ASSIGNMENT: Which lines of the data contain the string "assumption"? Copy every one.

---------- INFORMATION SHOWN

Lemma split_go_last (sep : ascii) (a : string) :
  JsString.mem sep a = false ->
  forall cur, JsString.split_go sep cur a = [cur +++ a].
Proof.
  induction a as [|c a IH]; intros H cur.
  - cbn. now rewrite sapp_nil_r.
  - cbn [JsString.mem] in H. apply orb_false_iff in H as [Hc Ha].
    cbn [JsString.split_go]. rewrite Ascii.eqb_sym, Hc.
    rewrite (IH Ha). now rewrite sapp_assoc.
Qed.

End StringFacts.

(** ** The matcher *)

Section RegexFacts.

Import Regex Spec.

(** Every pattern literal of router.js is in the fragment. *)
Lemma literals_parse :
  Forall (fun src => parse src <> None)
         [Pattern.catchAllRouteRegex; Pattern.dynamicRouteRegex;
          Pattern.escapeRegex; Pattern.restoreCatchAllRegex;
          Pattern.restoreDynamicRegex; Router.placeholderRegex;
          "\/$"; "^\/"].
Proof. repeat constructor; vm_compute; discriminate. Qed.











Lemma replace_loop_S (fuel : nat) (r : re) (f : result -> string) (pos : nat)
  (s : string) :
  replace_loop (S fuel) r f pos s
  = match search r pos s with
    | None => s
    | Some (skipped, res) =>
        skipped +++ f res +++
        match r_match res with
        | "" =>
            match r_after res with
            | "" => ""
            | String c s' =>
                String c (replace_loop fuel r f (S (r_index res)) s')
            end
        | _ =>
            replace_loop fuel r f
                         (r_index res + String.length (r_match res))
                         (r_after res)
        end
    end.
Proof. reflexivity. Qed.













End RegexFacts.

(** ** Template substitution *)

Section TemplateFacts.

Import Regex JsValue Spec.

Lemma placeholder_literal : literal Router.placeholderRegex = placeholderRe.
Proof. reflexivity. Qed.

Lemma eat_cons (ok : ascii -> bool) (pos : nat) (c : ascii) (s : string)
  (caps : list (nat * string)) :
  eat ok (mkMstate pos (String c s) caps)
  = if ok c then [mkMstate (S pos) s caps] else [].
Proof. reflexivity. Qed.






Lemma run_seq (a b : re) (st : mstate) :
  run (Seq a b) st = flat_map (run b) (run a st).
Proof. reflexivity. Qed.


Lemma flat_map_one (f : mstate -> list mstate) (x : mstate) :
  flat_map f [x] = f x.
Proof. simpl. apply List.app_nil_r. Qed.










End TemplateFacts.

(** ** Placeholders *)

Section KeyFacts.

Import Router Spec JsValue.














End KeyFacts.

Section TemplateClaim.

Import Router Spec JsValue.



End TemplateClaim.

(** ** Route matching *)

Section MatchFacts.

Import Router Spec.

Lemma find_firstIn (routes : list (string * RouteConfig)) (p : string)
  (route : string * RouteConfig) :
  List.find (accepts p) routes = Some route <-> firstIn routes p route.
Proof.
  split.
  - induction routes as [|x routes IH]; simpl; [discriminate |].
    destruct (accepts p x) eqn:E.
    + intros [= <-]. exists [], routes. repeat split; [assumption |].
      intros r [].
    + intros H. destruct (IH H) as [before [after [-> [Ha Hb]]]].
      exists (x :: before), after. repeat split; [assumption |].
      intros r [<- | Hr]; auto.
  - intros [before [after [-> [Ha Hb]]]].
    induction before as [|x before IH]; simpl.
    + now rewrite Ha.
    + rewrite (Hb x (or_introl eq_refl)). apply IH.
      intros r Hr. apply Hb. now right.
Qed.

Lemma find_rejected (routes : list (string * RouteConfig)) (p : string) :
  List.find (accepts p) routes = None <-> rejected routes p.
Proof.
  split.
  - intros H r Hr. exact (find_none _ _ H r Hr).
  - intros H. induction routes as [|x routes IH]; simpl; [reflexivity |].
    rewrite (H x (or_introl eq_refl)). apply IH.
    intros r Hr. apply H. now right.
Qed.

Lemma nestedMatch_firstAccepted (routes : list (string * RouteConfig))
  (segments : list string) (i : nat) :
  nestedMatch routes segments i
  = firstAccepted routes (map (partialPath segments) (List.rev (seq 1 i))).
Proof.
  induction i as [|i IH]; [reflexivity |].
  rewrite seq_S, rev_app_distr. simpl. unfold firstMatch. now rewrite IH.
Qed.

(** [matchRoute] tries the candidates in order, each against the routes
    in registration order. *)
Lemma matchRoute_firstAccepted (this : VelocityRouter) (pathname : string) :
  matchRoute this pathname = firstAccepted (routes this) (candidates pathname).
Proof.
  unfold matchRoute, candidates. simpl. unfold firstMatch.
  destruct (List.find (accepts pathname) (routes this)); [reflexivity |].
  apply nestedMatch_firstAccepted.
Qed.

Lemma firstAccepted_some (routes : list (string * RouteConfig))
  (paths : list string) (route : string * RouteConfig) :
  firstAccepted routes paths = Some route <->
  exists earlier p later,
    paths = earlier ++ p :: later /\
    firstIn routes p route /\
    forall q, In q earlier -> rejected routes q.
Proof.
  split.
  - induction paths as [|q paths IH]; simpl; [discriminate |].
    destruct (List.find (accepts q) routes) as [r|] eqn:E.
    + intros [= <-]. exists [], q, paths. repeat split.
      * now apply find_firstIn.
      * intros ? [].
    + intros H. destruct (IH H) as [earlier [p [later [-> [Hp He]]]]].
      exists (q :: earlier), p, later. repeat split; [assumption |].
      intros q' [<- | Hq]; [now apply find_rejected | auto].
  - intros [earlier [p [later [-> [Hp He]]]]].
    induction earlier as [|q earlier IH]; simpl.
    + apply find_firstIn in Hp. now rewrite Hp.
    + assert (Hq : rejected routes q) by (apply He; now left).
      apply find_rejected in Hq. rewrite Hq. apply IH.
      intros q' Hq'. apply He. now right.
Qed.

Lemma firstAccepted_none (routes : list (string * RouteConfig))
  (paths : list string) :
  firstAccepted routes paths = None <->
  forall p, In p paths -> rejected routes p.
Proof.
  induction paths as [|q paths IH]; simpl.
  - split; [intros _ p [] | reflexivity].
  - destruct (List.find (accepts q) routes) as [r|] eqn:E.
    + split; [discriminate |]. intros H.
      assert (Hq : rejected routes q) by (apply H; now left).
      apply find_rejected in Hq. congruence.
    + rewrite IH. split.
      * intros H p [<- | Hp]; [now apply find_rejected | auto].
      * intros H p Hp. apply H. now right.
Qed.

End MatchFacts.

Section SegmentFacts.

Import Router Spec JsValue.

Lemma split_go_skip (sep : ascii) (a : string) :
  JsString.mem sep a = false ->
  forall cur b,
    JsString.split_go sep cur (a +++ b) = JsString.split_go sep (cur +++ a) b.
Proof.
  induction a as [|c a IH]; intros H cur b.
  - cbn. now rewrite sapp_nil_r.
  - cbn [JsString.mem] in H. apply orb_false_iff in H as [Hc Ha].
    cbn [String.append JsString.split_go]. rewrite Ascii.eqb_sym, Hc.
    rewrite (IH Ha). now rewrite sapp_assoc.
Qed.

Lemma segment_inv (s : string) :
  segment s = true -> s <> "" /\ JsString.mem "/" s = false.
Proof.
  unfold segment. intros H. apply andb_true_iff in H as [H1 H2].
  apply negb_true_iff in H1, H2. apply String.eqb_neq in H1. now split.
Qed.

(** The pieces between the slashes of a path are an empty piece, the
    segments, and an empty piece when the path ends in a slash. *)
Lemma split_pathOf (segments : list string) (trailing : bool) :
  forallb segment segments = true ->
  forall cur,
    JsString.split_go "/" cur
      (pathOf segments +++ (if trailing then "/" else ""))
    = cur :: segments ++ (if trailing then [""] else []).
Proof.
  induction segments as [|s rest IH]; intros H cur.
  - destruct trailing; reflexivity.
  - cbn [forallb] in H. apply andb_true_iff in H as [Hs Hr].
    apply segment_inv in Hs as [_ Hs].
    cbn [pathOf String.append JsString.split_go Ascii.eqb Bool.eqb].
    f_equal. rewrite sapp_assoc, (split_go_skip "/" s Hs "").
    cbn [String.append]. apply (IH Hr).
Qed.

Lemma filter_segments (segments : list string) :
  forallb segment segments = true ->
  filter (fun s => negb (String.eqb s "")) segments = segments.
Proof.
  induction segments as [|s rest IH]; [reflexivity |].
  cbn [forallb filter]. intros H. apply andb_true_iff in H as [Hs Hr].
  unfold segment in Hs. apply andb_true_iff in Hs as [Hs _].
  now rewrite Hs, IH.
Qed.

Lemma segmentsOf_pathOf (segments : list string) (trailing : bool) :
  forallb segment segments = true ->
  segmentsOf (pathOf segments +++ (if trailing then "/" else "")) = segments.
Proof.
  intros H. unfold segmentsOf, JsString.split.
  rewrite (split_pathOf segments trailing H "").
  cbn [filter String.eqb negb]. rewrite filter_app, (filter_segments _ H).
  destruct trailing; cbn; now rewrite List.app_nil_r.
Qed.

Lemma join_pathOf (l : list string) :
  l <> [] -> "/" +++ JsString.join "/" l = pathOf l.
Proof.
  induction l as [|x l IH]; [congruence |]. intros _.
  destruct l as [|y l].
  - cbn. now rewrite sapp_nil_r.
  - change (pathOf (x :: y :: l)) with ("/" +++ x +++ pathOf (y :: l)).
    rewrite <- IH by discriminate. reflexivity.
Qed.

Lemma partialPath_pathOf (segments : list string) (i : nat) :
  0 < i -> segments <> [] ->
  partialPath segments i = pathOf (firstn i segments).
Proof.
  intros Hi Hs. unfold partialPath. apply join_pathOf.
  destruct i; [lia |]. destruct segments; [congruence | discriminate].
Qed.

Lemma length_removelast_S {A : Type} (l : list A) :
  forall n, List.length l = S n -> List.length (removelast l) = n.
Proof.
  induction l as [|a l IH]; intros n H; [discriminate |].
  destruct l as [|b l]; [cbn in *; lia |].
  destruct n as [|n]; [discriminate |].
  change (removelast (a :: b :: l)) with (a :: removelast (b :: l)).
  cbn [List.length]. f_equal. apply IH. cbn [List.length] in *. lia.
Qed.

Lemma shorten_firstn (n : nat) :
  forall segments,
    List.length segments = n ->
    map (fun i => pathOf (firstn i segments)) (List.rev (seq 1 n))
    = shorten n segments.
Proof.
  induction n as [|n IH]; intros segments Hl; [reflexivity |].
  rewrite seq_S, rev_app_distr. cbn [List.rev List.app map shorten Nat.add].
  rewrite <- Hl, firstn_all. f_equal.
  rewrite <- (IH (removelast segments)).
  - apply map_ext_in. intros i Hi. apply in_rev, in_seq in Hi.
    rewrite firstn_removelast; [reflexivity | lia].
  - now apply length_removelast_S.
Qed.

(** The paths that [matchRoute] tries for a path of segments. *)
Lemma candidates_pathOf (segments : list string) (trailing : bool) :
  forallb segment segments = true ->
  candidates (pathOf segments +++ (if trailing then "/" else ""))
  = (pathOf segments +++ (if trailing then "/" else ""))
      :: shortenings segments.
Proof.
  intros H. unfold candidates, shortenings. cbv zeta.
  rewrite (segmentsOf_pathOf segments trailing H). f_equal.
  rewrite <- (shorten_firstn (List.length segments) segments eq_refl).
  apply map_ext_in. intros i Hi. apply in_rev, in_seq in Hi.
  apply partialPath_pathOf; [lia |].
  destruct segments; [cbn in Hi; lia | discriminate].
Qed.

Lemma pathOf_app (a b : list string) : pathOf (a ++ b) = pathOf a +++ pathOf b.
Proof.
  induction a as [|s a IH]; [reflexivity |].
  cbn [List.app pathOf]. now rewrite IH, !sapp_assoc.
Qed.

Lemma prefix_app (a b : string) : String.prefix a (a +++ b) = true.
Proof.
  induction a as [|c a IH]; [now destruct b |].
  cbn. destruct (ascii_dec c c); [exact IH | congruence].
Qed.

Lemma shortenings_prefix (segments : list string) (rest p : string) :
  In p (shortenings segments) -> String.prefix p (pathOf segments +++ rest) = true.
Proof.
  unfold shortenings.
  rewrite <- (shorten_firstn (List.length segments) segments eq_refl).
  intros H. apply in_map_iff in H as [i [<- _]].
  rewrite <- (firstn_skipn i segments) at 2.
  rewrite pathOf_app, sapp_assoc. apply prefix_app.
Qed.

Lemma prefix_inits (s : string) :
  forall p, String.prefix p s = true -> In p (inits s).
Proof.
  induction s as [|c s IH]; intros p H.
  - destruct p; [now left | discriminate].
  - destruct p as [|a p]; [now left |]. right.
    cbn in H. destruct (ascii_dec a c) as [-> |]; [| discriminate].
    apply in_map, IH, H.
Qed.

End SegmentFacts.

Section MatchClaim.

Import Router Spec JsValue.

(** C5 as stated fails for a pathname with an empty segment: the paths
    that are retried are put together from the segments that are not
    empty, so they need not be prefixes of the pathname.  With the route
    "/a/b" alone, no prefix of "/a//b" is accepted by a route, and
    [matchRoute] answers the route "/a/b" for it. *)
Lemma doubled_slash_matches_non_prefix :
  let this :=
    Examples.register "/a/b" (Examples.page "AB") Examples.noOptions newRouter in
  (forall p, String.prefix p "/a//b" = true -> rejected (routes this) p) /\
  option_map fst (matchRoute this "/a//b") = Some "/a/b".
Proof.
  split; [| vm_compute; reflexivity].
  intros p H r Hr. apply prefix_inits in H.
  assert (E : r = ("/a/b", Examples.abConfig)).
  { vm_compute in Hr. destruct Hr as [<- | []]. vm_compute. reflexivity. }
  subst r. cbn [inits map] in H.
  repeat (destruct H as [<- | H]; [vm_compute; reflexivity |]).
  destruct H.
Qed.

--------------------

WRITTEN ANSWER:
    + intros [= <-]. exists [], routes. repeat split; [assumption |].
      exists (x :: before), after. repeat split; [assumption |].
      exists (q :: earlier), p, later. repeat split; [assumption |].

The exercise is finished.